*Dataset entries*
BEGIN

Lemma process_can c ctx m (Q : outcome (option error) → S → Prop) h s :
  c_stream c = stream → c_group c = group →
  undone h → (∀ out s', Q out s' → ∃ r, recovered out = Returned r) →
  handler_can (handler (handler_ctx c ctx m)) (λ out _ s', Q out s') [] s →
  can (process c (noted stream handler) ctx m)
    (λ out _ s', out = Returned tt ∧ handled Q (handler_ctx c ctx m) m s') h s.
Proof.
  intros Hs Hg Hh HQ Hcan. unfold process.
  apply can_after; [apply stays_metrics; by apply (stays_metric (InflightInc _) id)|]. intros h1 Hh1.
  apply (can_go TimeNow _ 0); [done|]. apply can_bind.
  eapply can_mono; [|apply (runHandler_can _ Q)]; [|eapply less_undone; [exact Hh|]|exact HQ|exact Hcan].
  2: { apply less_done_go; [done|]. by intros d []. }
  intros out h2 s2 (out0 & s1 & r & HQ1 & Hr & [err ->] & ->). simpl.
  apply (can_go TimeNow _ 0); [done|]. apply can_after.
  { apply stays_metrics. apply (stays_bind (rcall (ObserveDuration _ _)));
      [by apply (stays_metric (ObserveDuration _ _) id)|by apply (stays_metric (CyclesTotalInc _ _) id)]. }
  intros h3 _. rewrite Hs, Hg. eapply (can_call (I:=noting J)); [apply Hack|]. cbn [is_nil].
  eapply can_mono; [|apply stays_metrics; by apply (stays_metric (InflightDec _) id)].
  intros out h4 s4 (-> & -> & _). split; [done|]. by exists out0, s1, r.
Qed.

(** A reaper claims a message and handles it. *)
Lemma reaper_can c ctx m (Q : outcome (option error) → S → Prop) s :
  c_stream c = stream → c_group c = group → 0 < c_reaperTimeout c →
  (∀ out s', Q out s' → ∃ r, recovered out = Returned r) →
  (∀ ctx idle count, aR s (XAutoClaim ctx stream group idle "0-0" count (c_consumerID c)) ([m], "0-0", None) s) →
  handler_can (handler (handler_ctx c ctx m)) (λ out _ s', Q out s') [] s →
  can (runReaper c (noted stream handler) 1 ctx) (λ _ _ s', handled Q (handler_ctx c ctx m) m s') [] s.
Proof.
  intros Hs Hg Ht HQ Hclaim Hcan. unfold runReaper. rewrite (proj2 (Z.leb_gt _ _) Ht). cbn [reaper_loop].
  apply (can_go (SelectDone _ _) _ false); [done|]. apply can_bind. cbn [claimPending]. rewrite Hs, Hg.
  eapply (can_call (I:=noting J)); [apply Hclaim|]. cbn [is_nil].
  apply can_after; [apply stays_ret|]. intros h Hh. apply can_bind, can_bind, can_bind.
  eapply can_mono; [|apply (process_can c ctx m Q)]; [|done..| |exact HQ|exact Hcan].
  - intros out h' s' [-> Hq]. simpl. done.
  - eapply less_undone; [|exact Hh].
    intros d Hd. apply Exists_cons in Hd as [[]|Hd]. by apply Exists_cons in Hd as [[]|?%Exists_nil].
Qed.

END
BEGIN

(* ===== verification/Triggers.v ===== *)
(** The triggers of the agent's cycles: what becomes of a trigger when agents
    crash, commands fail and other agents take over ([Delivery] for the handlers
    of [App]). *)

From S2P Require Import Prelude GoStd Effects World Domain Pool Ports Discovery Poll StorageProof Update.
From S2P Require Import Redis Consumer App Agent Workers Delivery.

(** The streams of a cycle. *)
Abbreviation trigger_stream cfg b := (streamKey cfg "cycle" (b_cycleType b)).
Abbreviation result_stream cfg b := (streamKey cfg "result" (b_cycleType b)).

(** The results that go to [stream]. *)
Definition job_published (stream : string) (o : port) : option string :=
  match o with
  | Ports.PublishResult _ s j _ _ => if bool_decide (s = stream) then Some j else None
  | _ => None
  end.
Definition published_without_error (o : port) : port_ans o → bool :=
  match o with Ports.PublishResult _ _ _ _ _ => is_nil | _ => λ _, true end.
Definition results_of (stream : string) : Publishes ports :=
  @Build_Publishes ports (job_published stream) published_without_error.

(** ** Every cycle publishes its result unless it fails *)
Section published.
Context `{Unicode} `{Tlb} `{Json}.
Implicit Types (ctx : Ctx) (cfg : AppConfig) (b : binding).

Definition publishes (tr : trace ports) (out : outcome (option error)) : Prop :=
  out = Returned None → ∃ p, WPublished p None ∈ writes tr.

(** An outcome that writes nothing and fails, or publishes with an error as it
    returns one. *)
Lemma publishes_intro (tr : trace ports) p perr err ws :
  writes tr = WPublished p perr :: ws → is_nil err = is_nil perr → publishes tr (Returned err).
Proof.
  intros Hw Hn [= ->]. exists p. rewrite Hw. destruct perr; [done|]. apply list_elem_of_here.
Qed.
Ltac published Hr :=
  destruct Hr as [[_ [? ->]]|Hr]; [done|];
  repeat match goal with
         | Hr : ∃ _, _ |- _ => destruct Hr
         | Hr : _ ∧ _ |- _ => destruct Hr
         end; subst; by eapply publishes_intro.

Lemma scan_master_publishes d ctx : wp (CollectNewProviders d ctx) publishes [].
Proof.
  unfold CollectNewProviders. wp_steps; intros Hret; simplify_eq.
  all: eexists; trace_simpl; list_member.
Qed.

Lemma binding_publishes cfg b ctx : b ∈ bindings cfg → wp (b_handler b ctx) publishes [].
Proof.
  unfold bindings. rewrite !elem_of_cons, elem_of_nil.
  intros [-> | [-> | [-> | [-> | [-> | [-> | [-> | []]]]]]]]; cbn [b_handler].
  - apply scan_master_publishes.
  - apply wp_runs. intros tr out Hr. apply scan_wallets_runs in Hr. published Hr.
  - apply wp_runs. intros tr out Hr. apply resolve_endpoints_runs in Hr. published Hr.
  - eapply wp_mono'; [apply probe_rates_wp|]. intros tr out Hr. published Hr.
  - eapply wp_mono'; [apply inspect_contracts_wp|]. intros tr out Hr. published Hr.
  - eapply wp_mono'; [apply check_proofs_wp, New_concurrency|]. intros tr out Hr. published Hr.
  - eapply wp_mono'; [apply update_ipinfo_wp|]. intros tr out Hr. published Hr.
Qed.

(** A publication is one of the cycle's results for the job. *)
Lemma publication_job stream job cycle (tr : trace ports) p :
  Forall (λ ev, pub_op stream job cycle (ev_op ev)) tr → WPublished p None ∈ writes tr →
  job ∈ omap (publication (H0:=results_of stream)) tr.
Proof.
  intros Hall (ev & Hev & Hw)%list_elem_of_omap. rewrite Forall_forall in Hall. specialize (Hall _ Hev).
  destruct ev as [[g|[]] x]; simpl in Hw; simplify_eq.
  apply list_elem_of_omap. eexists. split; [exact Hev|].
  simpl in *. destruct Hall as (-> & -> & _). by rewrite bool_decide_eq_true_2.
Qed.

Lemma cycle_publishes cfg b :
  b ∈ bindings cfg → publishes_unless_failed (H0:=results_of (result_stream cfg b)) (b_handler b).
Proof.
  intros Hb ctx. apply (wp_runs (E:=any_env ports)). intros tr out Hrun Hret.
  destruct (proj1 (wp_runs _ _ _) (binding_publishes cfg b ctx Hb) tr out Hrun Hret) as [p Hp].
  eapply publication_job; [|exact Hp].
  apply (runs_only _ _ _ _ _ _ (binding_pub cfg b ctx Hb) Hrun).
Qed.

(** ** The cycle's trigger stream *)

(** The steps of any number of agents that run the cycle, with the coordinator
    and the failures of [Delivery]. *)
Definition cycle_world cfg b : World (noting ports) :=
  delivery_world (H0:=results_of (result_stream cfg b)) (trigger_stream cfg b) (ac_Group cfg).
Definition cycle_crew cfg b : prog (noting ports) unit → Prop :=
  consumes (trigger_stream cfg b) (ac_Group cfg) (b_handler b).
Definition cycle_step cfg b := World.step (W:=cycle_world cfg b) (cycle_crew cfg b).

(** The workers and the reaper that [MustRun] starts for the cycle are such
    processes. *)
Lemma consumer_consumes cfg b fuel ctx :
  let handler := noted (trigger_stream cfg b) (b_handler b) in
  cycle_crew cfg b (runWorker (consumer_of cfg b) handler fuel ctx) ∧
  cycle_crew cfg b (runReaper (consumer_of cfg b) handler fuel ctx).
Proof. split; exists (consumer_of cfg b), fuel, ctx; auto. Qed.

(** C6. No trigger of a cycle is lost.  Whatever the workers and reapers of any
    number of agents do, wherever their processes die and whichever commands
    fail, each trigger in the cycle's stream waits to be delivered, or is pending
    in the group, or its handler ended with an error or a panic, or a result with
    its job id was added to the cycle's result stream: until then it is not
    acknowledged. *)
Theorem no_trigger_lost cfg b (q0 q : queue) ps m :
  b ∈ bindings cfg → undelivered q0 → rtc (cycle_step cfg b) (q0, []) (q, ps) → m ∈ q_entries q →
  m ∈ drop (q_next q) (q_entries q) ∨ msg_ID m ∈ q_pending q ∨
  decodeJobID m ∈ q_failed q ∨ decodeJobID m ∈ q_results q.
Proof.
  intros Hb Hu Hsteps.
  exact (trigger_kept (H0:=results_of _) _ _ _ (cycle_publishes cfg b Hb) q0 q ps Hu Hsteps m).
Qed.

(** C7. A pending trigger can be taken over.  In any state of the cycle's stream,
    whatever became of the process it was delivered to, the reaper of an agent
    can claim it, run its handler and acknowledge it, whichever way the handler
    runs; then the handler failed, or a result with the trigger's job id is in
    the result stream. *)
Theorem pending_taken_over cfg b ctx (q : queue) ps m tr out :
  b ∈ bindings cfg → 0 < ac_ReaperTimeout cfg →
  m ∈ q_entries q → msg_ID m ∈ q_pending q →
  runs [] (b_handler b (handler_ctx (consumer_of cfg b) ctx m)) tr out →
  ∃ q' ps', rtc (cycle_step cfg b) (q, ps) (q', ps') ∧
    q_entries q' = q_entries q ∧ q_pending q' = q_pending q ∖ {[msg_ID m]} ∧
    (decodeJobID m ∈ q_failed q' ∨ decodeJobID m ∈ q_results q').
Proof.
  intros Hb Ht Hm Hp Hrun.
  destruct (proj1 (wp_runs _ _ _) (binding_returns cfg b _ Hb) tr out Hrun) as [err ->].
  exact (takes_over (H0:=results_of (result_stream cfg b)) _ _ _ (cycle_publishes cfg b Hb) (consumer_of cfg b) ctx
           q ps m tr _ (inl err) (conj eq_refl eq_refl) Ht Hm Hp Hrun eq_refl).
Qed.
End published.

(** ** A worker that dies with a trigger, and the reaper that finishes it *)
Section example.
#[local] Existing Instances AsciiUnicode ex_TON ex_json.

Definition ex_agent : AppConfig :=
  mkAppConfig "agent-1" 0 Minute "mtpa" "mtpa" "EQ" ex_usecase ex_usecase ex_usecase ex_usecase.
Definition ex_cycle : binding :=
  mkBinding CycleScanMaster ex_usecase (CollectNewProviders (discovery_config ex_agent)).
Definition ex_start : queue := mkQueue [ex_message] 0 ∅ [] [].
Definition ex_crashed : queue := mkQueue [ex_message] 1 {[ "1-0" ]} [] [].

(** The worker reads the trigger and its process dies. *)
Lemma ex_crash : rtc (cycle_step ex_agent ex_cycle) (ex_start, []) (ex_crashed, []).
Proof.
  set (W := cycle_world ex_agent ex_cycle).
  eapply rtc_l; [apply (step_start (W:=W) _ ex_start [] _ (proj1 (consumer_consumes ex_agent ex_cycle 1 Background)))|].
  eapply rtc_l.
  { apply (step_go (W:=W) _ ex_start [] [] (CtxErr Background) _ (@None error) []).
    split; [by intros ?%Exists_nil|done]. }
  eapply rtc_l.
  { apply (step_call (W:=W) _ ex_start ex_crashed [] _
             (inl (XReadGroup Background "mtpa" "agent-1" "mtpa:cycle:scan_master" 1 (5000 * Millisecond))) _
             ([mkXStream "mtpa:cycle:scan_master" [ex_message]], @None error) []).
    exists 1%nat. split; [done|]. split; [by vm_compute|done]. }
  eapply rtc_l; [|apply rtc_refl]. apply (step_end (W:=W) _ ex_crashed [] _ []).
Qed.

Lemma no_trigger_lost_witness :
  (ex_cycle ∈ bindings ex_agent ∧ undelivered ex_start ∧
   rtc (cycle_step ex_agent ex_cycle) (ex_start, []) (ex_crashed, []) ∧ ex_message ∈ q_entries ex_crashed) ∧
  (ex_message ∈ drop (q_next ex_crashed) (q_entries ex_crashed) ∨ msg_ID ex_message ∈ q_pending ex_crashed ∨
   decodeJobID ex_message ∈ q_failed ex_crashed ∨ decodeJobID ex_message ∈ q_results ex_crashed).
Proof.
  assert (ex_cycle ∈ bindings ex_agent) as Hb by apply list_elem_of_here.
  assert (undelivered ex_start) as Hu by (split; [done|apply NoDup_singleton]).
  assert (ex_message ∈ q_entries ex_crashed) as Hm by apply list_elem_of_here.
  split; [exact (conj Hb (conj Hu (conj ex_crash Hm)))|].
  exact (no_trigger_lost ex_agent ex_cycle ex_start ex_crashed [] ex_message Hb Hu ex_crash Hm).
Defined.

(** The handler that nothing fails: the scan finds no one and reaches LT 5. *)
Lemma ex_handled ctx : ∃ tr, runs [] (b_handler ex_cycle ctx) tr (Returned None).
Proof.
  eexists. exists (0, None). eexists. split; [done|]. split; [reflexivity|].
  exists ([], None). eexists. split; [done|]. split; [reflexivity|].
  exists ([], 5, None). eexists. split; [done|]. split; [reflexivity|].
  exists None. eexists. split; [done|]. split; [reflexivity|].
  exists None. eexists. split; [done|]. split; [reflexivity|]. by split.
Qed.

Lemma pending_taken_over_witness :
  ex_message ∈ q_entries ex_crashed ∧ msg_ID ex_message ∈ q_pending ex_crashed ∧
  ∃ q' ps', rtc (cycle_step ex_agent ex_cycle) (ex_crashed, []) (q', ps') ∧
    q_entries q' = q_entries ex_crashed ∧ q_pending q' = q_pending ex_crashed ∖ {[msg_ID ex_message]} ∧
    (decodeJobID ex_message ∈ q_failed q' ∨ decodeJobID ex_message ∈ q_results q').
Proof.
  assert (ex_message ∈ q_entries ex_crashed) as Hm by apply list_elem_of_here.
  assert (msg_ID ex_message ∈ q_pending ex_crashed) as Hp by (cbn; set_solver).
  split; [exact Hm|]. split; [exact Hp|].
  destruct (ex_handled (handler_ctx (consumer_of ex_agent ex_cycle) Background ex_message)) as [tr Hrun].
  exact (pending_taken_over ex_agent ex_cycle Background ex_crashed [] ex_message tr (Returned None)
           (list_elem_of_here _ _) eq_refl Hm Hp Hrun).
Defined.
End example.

END

Would you copy every line of the entries that includes the word "number"?

(** The steps of any number of agents that run the cycle, with the coordinator
    number of agents do, wherever their processes die and whichever commands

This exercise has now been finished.